- _Work to be completed_
Reproduce the closing run of lines below verbatim, from the line that contains "out, kv') ∧" up to and including the final line.
==== Data provided ====
(* ===== verification/KvProps.v ===== *)
(** * The key-value store: what it guarantees *)

From S2P Require Import Prelude Utils Crc Lists Protocol Memory Slab Buddy Alloc KvModel KvInv KvOps KvSweep KvKeys KvStart KvSystem Examples.

Import Slab Buddy.

Lemma kv_operations_never_fault_witness :
  ∃ kv' pins', run no_regex (OpSet ex_key 5000 1000 (TimeVal 100 0)) ex0 (λ _, 0) = Ok (kv', pins') ∧
    reachable no_regex kv' pins'.
Proof.
  exact (kv_operations_never_fault no_regex ex0 (λ _, 0) _ ex0_reachable ex_set_ok).
Defined.

(** ** GET *)

(** (C5) GET, in a state any sequence of operations reaches: an unknown key is
    not found and nothing changes; a key past its expiry time is not found and
    leaves the store; a key a SET is still writing is reported as updating; any
    other key yields the address and length of its value and becomes the most
    recently used. A key that is found is referenced until the GET ends. *)
Theorem kv_get_correct regcomp (kv : kv_state) pins key now :
  reachable regcomp kv pins → valid_key key → (∀ a, pins a < 2 ^ 32 - 2) →
  ∃ st kn out kv', priskv_get_key kv key (klen key) now = Ok (st, kn, out, kv') ∧
    get_result kv kv' pins key now st kn out.
Proof.
  intros Hr Hk Hp.
  destruct (get_spec kv pins key now (reachable_inv _ _ _ Hr) Hk Hp) as (st & kn & out & kv' & ? & _ & ?).
  eauto 10.
Qed.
====
- _Result for this task_
  ∃ st kn out kv', priskv_get_key kv key (klen key) now = Ok (st, kn, out, kv') ∧
    get_result kv kv' pins key now st kn out.
Proof.
  intros Hr Hk Hp.
  destruct (get_spec kv pins key now (reachable_inv _ _ _ Hr) Hk Hp) as (st & kn & out & kv' & ? & _ & ?).
  eauto 10.
Qed.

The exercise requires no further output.